A Richmond health care analytics startup is preparing to launch two new products that aim to help health systems improve their business operations.

Time Study has implemented its platform at more than 80 hospitals across the country. It pulls data on how physicians and health workers use their time while at work, allowing hospitals to improve efficiency and maximize revenue. The company was founded five years ago after it was spun out of founder and CEO Kishau Rogers’ previous company.

Rogers said Time Study is gearing up to roll out a timestamp application and a comparative analytics product. The timestamp application analyzes data about a particular worker at a particular moment in time. The snapshot is combined with other data to provide insights to improve a worker’s efficiency.

“It is an algorithm that determines when is the best time to study what a person is doing,” Rogers said. “It uses quite a few characteristics. It is based on the person’s role and whether they have been studied before. It takes a snapshot of a moment in your workday. If you get enough moments, you get a wholistic view of what a person does.”
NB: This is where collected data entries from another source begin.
(* ===== verification/Concrete.v ===== *)
(** * A concrete node

    A message unit that empties its injection FIFOs at every step,
    callbacks that accept everything, and the state of a driver with two
    connections, small packet pools and a few RDMA objects on each link.
    The theorems of the other files are instantiated on it. *)

From S2P Require Import Prelude Chain Bytes Descriptor State Inject.

Definition demo_platform : platform := {|
  hw_step w := (hw w) <| hw_freeSpace := fun _ => 7 |>
                    <| hw_descCount := fun l => if_numInjected (inj w l) |>
                    <| hw_timebase ::= Z.succ |>;
  cb_recv _ _ := ret 0;
  cb_recv_conn _ _ := ret 0;
  cb_status _ := ret 0;
  cb_allocate n := ret (Some (mkRegion n 0x100000 0x200000));
  cb_free _ := ret 0;
  wakeup_wait := modify (fun w => w <| m_state := MUDM_TERMINATING |>);
  cycles_per_usec := 1600;
  off_dummy_counter := 4096; off_rgatc := 4160;
  off_largest_node_corner := 4224; off_num_compute_nodes := 8;
  buf_image _ := replicate 512 0;
  spin_fuel := 4 |}.

#[export] Instance demo_live : MuLive demo_platform.
Proof.
  split.
  - intros l. exists (fun h => if hw_freeSpace h l =? 0 then 1%nat else 0%nat). split.
    + intros h. destruct (_ =? 0); cbn; lia.
    + intros w ->. cbn. lia.
  - intros l n. exists (fun h => if hw_descCount h l <? n then 1%nat else 0%nat). split.
    + intros h. destruct (_ <? n); cbn; lia.
    + intros w Hn Hd. cbn.
      rewrite (proj2 (Z.ltb_lt _ _) Hd), (proj2 (Z.ltb_ge _ _) Hn). lia.
Qed.

Definition demo_fifo : MUSPI_InjFifo := mkInj 0x8000 0x1000 0x1200 0x1000 0x8000 0 7 0 ∅.

Definition demo_memfifo_desc : MUHWI_Descriptor :=
  default zero_desc (InitPt2PtMemoryFIFODescriptor (replicate 18 0) 0 0 0x1234 CN2IONODE 0 3).
Definition demo_put_desc : MUHWI_Descriptor :=
  default zero_desc (initPt2PtDirectPutDescriptor 0 0 0x1234 CN2IONODE 0 0 0).

Definition demo_conn (i : nat) (state : Z) (next prev : option nat) : mudm_connection :=
  mkConn demo_memfifo_desc demo_put_desc demo_put_desc CONN_MAGIC state (Z.of_nat i)
    3 3 7 0x1234 0x4321 0 1 0 0 CN2IONODE IONODE2CN 0 0 next prev
    (Some 0%nat) (Some 0%nat) (Some 0%nat) 0 (100 + Z.of_nat i) 0 0 0 0 0.

Definition demo_pktd (next : option nat) (pa : Z) : pkt_descriptor :=
  mkPktd next None 0 0 0 pa 0 None.
(** A pool of three packet buffers, all free. *)
Definition demo_pool (base : Z) (l : nat) : pkt_controls :=
  mkPc 3 512 base
    (list_to_map [(0%nat, demo_pktd (Some 1%nat) base);
                  (1%nat, demo_pktd (Some 2%nat) (base + 512));
                  (2%nat, demo_pktd None (base + 1024))]) (Some 0%nat) None l.

Definition demo_ro (i : nat) (next : option nat) : mudm_rdma_object :=
  mkRo 0 i (0x10000 + 16 * Z.of_nat i) 0 None next None.
Definition demo_rdma : rdma_obj_controls :=
  mkRoc 2 0 0 0x10000 48 (list_to_map [(0%nat, demo_ro 0 (Some 1%nat)); (1%nat, demo_ro 1 None)])
    (Some 0%nat) None 2 32.

Definition demo_hw : hw_state :=
  mkHw (fun _ => 7) (fun _ => 0) 1000 (fun _ _ => mkMue 0 0) (fun _ => 0) (fun _ _ => 0).

Definition demo_bro : bcast_rdma_object :=
  mkBro BCAST_INACTIVE (mkRbsc (mkMrb 0 0 0 0 0 0 0 0) 0 0) zero_desc 2 0x10020 0 0 0 0 0.

Definition demo_world : world := {|
  magic := MUDM_MAGIC; m_state := MUDM_ACTIVE; mudm_context_phys_addr := 0x40000;
  my_using_IO_port := 0; myTorusAddress := 0x4321; mybridgingCNnode := 0x55;
  myUCI := 0; myBlockID := 7; max_connections := 2; poll_active := 0; wakeupActive := 0; StuckState := 0;
  m_iMemoryFifoDescriptor := demo_memfifo_desc; rget_memfifo_sent := 0;
  conn_list := list_to_map [(0%nat, demo_conn 0 CONN_ACTIVE None None);
                            (1%nat, demo_conn 1 CONN_FREE None None)];
  conn_freelist := Some 1%nat; conn_pendlist := fun _ => None;
  conn_activelist := fun l => match l with O => Some 0%nat | _ => None end;
  conn_abortlist := fun _ => None;
  inj := fun _ => demo_fifo; inj_state := fun _ => 1;
  pools := fun p => match p with
                    | PacketControls l => demo_pool 0x50000 l
                    | SmallpaObjCtls l => demo_pool 0x60000 l
                    end;
  rdma := fun _ => demo_rdma;
  recf := fun _ => mkRec 0 0x2000 0x2200 0x2000 0x2000 0;
  sys_rec_fifo_id := fun l => 3 + Z.of_nat l; remote_BlockID := fun _ => 0;
  link4reset := fun _ => 0;
  system_bcast := mkMb zero_desc demo_bro 0 0 0;
  num_compute_nodes := 0; largest_node_corner := 0;
  clean_table := []; mem := ∅; held := []; trace := []; hw := demo_hw |}.

(** Its active connection. *)
Definition demo_cc : mudm_connection := demo_conn 0 CONN_ACTIVE None None.

Lemma demo_fifo_geom : inj_geom demo_fifo.
Proof. exists 0, 8. by vm_compute. Qed.

Lemma demo_inj_ready l n : Z.of_nat n < 2 ^ 63 -> inj_ready l n demo_world.
Proof.
  intros Hn. split; cbn; [by apply not_elem_of_nil|done|apply demo_fifo_geom|].
  split; cbn; unfold u64_max; lia.
Qed.

#[export] Instance demo_quiet : QuietStatus demo_platform.
Proof. intros reqs w _. cbn. exists (hw w). split; [by destruct w|done]. Qed.
Section operation.
Context (P : platform) `{!MuLive P} (c : nat) (cc : mudm_connection)
        (rdma_object bytes_xfer : Z) (local remote : list mudm_sgl) (n : nat) (w : world).
Context (Hready : put_ready c (S (length local + length remote + n)) cc w)
        (Hmagic : c_magic cc = CONN_MAGIC) (Hctr : ctr_ok rdma_object)
        (Hlocal : sgl_ok local) (Hremote : sgl_ok remote)
        (Hbytes : 0 < bytes_xfer < 2 ^ 32 - 2 ^ 28).

Lemma rdma_write_ok :
  wp (mudm_rdma_write P c rdma_object bytes_xfer (Some local) (Some remote))
     (fun r w' => exists ds, sends P (injfifo_ctls cc) ds w w' /\ put_ready c n cc w' /\
        write_outcome w rdma_object bytes_xfer (zip (sgl_bytes local) (sgl_bytes remote)) r ds) w.
Proof.
  destruct local as [|s ls]; [by destruct Hlocal as (_ & ? & []%elem_of_nil & _)|].
  destruct remote as [|t rs]; [by destruct Hremote as (_ & ? & []%elem_of_nil & _)|].
  pose proof Hready as (Hc & _ & _). pose proof Hctr as [Hc1 Hc2].
  unfold mudm_rdma_write. apply wp_bind, (wp_get_conn _ cc); [done|].
  rewrite (proj2 (Z.eqb_neq bytes_xfer 0)) by lia. rewrite Hmagic. cbn [Z.eqb negb].
  rewrite Z.eqb_refl. cbn [negb head deref]. repeat wp_step.
  eapply wp_mono.
  { apply (rdma_write_loop_ok P c cc rdma_object bytes_xfer Hctr) with (n := S n);
      [lia|done|by apply cur_ok_first..|lia|].
    eapply put_ready_mono, Hready. lia. }
  intros r w1 (ds & Hs & Hp1 & Hcs & Hpre & Hres). cbn [tail] in *.
  assert (Es : cur_bytes (physicalAddr s) (memlength s) ls = sgl_bytes (s :: ls)) by by destruct s.
  assert (Et : cur_bytes (physicalAddr t) (memlength t) rs = sgl_bytes (t :: rs)) by by destruct t.
  rewrite Es, Et in *. pose proof Hs as (i & h & _ & Ew & _).
  destruct (match r with Some t => t =? bytes_xfer | None => false end) eqn:Er.
  - apply wp_ret. exists ds. split_and!; [done|eapply put_ready_mono, Hp1; lia|].
    destruct r as [t'|]; [|done]. apply Z.eqb_eq in Er. constructor; [done..|lia].
  - apply wp_bind, wp_gets, wp_bind, (wp_direct_put P c n cc); [done|done|unfold OFF_mue_error; lia|].
    intros e w2 He Hi Hp2. apply wp_ret. exists (ds ++ [e]).
    split_and!; [by eauto with mudm|done|].
    assert (Hm : mudm_context_phys_addr w1 = mudm_context_phys_addr w) by (rewrite Ew; by wsimp).
    constructor; [done|done|destruct r as [t'|]; [apply Z.eqb_neq in Er|]; lia| |
                  unfold error_put; by rewrite He, Hm].
    destruct r as [t'|]; [|right; lia]. apply Z.eqb_neq in Er. left. naive_solver.
Qed.
End operation.
Lemma pool_wf_put h f a w fl al :
  chain h f fl -> chain h a al -> NoDup (fl ++ al) -> held w = [] -> pool_wf (put O h f a w) fl al.
Proof.
  intros. split; [by rewrite put_heap, put_free|by rewrite put_heap, put_active|done|].
  unfold put. by rewrite pl_held_put.
Qed.

Lemma pool_wf_ext w w' fl al :
  pl_get (Pool := O) w' = pl_get (Pool := O) w -> held w' = held w ->
  pool_wf w fl al -> pool_wf w' fl al.
Proof. intros E1 E2 [A B C D]. split; unfold heap_of; rewrite ?E1, ?E2; done. Qed.

(** What the pool operations leave alone: the link-free part [dat] of every
    node but those in [l], and everything outside the pool. *)
Definition pool_frame {B} (dat : N -> B) (l : list nat) (w w' : world) : Prop :=
  (exists v, w' = pl_put v w) /\
  forall k, k ∉ l -> dat <$> heap_of O w' !! k = dat <$> heap_of O w !! k.

Lemma locked_put h f a w : held w = [] ->
  (put O h f a (w <| held := [pl_lock] |>)) <| held := [] |> = put O h f a w.
Proof.
  intros H. rewrite <- H. unfold put. rewrite pl_put_held.
  rewrite <- (pl_held_put (mkView h f a) w). by destruct (pl_put _ w).
Qed.

Lemma has_locked w h f a hs : has O w h f a -> has O (w <| held := hs |>) h f a.
Proof. intros H. unfold has. by rewrite pl_get_held. Qed.

(** A section under the lock of the pool, when it changes only the pool. *)
Lemma wp_lock_pool {A} (m : MW A) (Q : A -> world -> Prop) w :
  held w = [] ->
  (forall R, (forall a h f act, Q a (put O h f act w) -> R a (put O h f act (w <| held := [pl_lock] |>))) ->
     (forall a, Q a w -> R a (w <| held := [pl_lock] |>)) ->
     wp m R (w <| held := [pl_lock] |>)) ->
  wp (with_lock O m) Q w.
Proof.
  intros Hh Hm. apply wp_with_lock; [done|]. apply Hm.
  - intros a h f act HQ. split; [by unfold put; rewrite pl_held_put|]. by rewrite locked_put.
  - intros a HQ. split; [done|]. rewrite <- Hh. by destruct w.
Qed.
End wf.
The comparative analytics product helps hospitals better understand efficiency improvements. It takes data from Time Study’s other clients and compares them to a particular hospital. The information will be given to executives and help them better understand where they stand.

“It’s one of the things we get asked the most,” Rogers said. “They want to know where they compare to other health care systems.”

The new features are set to be rolled out by the end of the year, Rogers said.

Rogers said Time Study is different than other products in the worker efficiency space. For one, she said it is the only platform focused health care. Most other platforms are not designed for a specific industry. As well, the platform can collect and analyze data on the individual level and at the organizational level.

“It is designed to be one single platform that a finance officer can use, a medical affairs officer can use and an operations officer can use,” Rogers said.

The platform can help hospitals improve on lost billing. Often, doctors and other health workers must recall what services they provided to an individual. They can often forget what they’ve done. The platform uses its multiple data sources to recover lost billing opportunities. The increased revenue from each physician at a hospital averages between $250,000 to $500,000 a year, Rogers said.

The company has 20 employees, and Rogers foresees the company adding five new employees this year, including a chief data officer. The company grew 130% last year and expects to grow by a similar amount this year, Rogers said. She added that the company is profitable but declined to give revenue figures.

In total, the company has raised $7 million in funding. Rogers said she expected the company will seek more funding next year.

“The last round was in the fall,” Rogers said. “It was an early venture round. Our major investors are not in Virginia. Hearst, the media company, is one of them. We are in their portfolio."

Other investors include Beaverton, Oregon, venture capital firm Elevate Capital and Nashville, Tennessee's Jumpstart Nova, a VC firm focused on investing in health care IT and analytics startups created by Black founders.

The company is Rogers’ fourth startup. Employees are based in Richmond, New York City and Portland, Oregon. Like many companies, employees have become more disbursed since the pandemic.

The real challenge, Rogers said, is the long sales cycle. Hospitals are large organizations and take months or even years to decide on what services and platforms to employ.

“Making a simple decision to add a new platform requires quite a bit of sponsorship and advocacy internally from executives,” Rogers said. “To adopt a new technology, you have to get everybody aligned about what that means operationally.”

Time Study has never lost a client, she noted.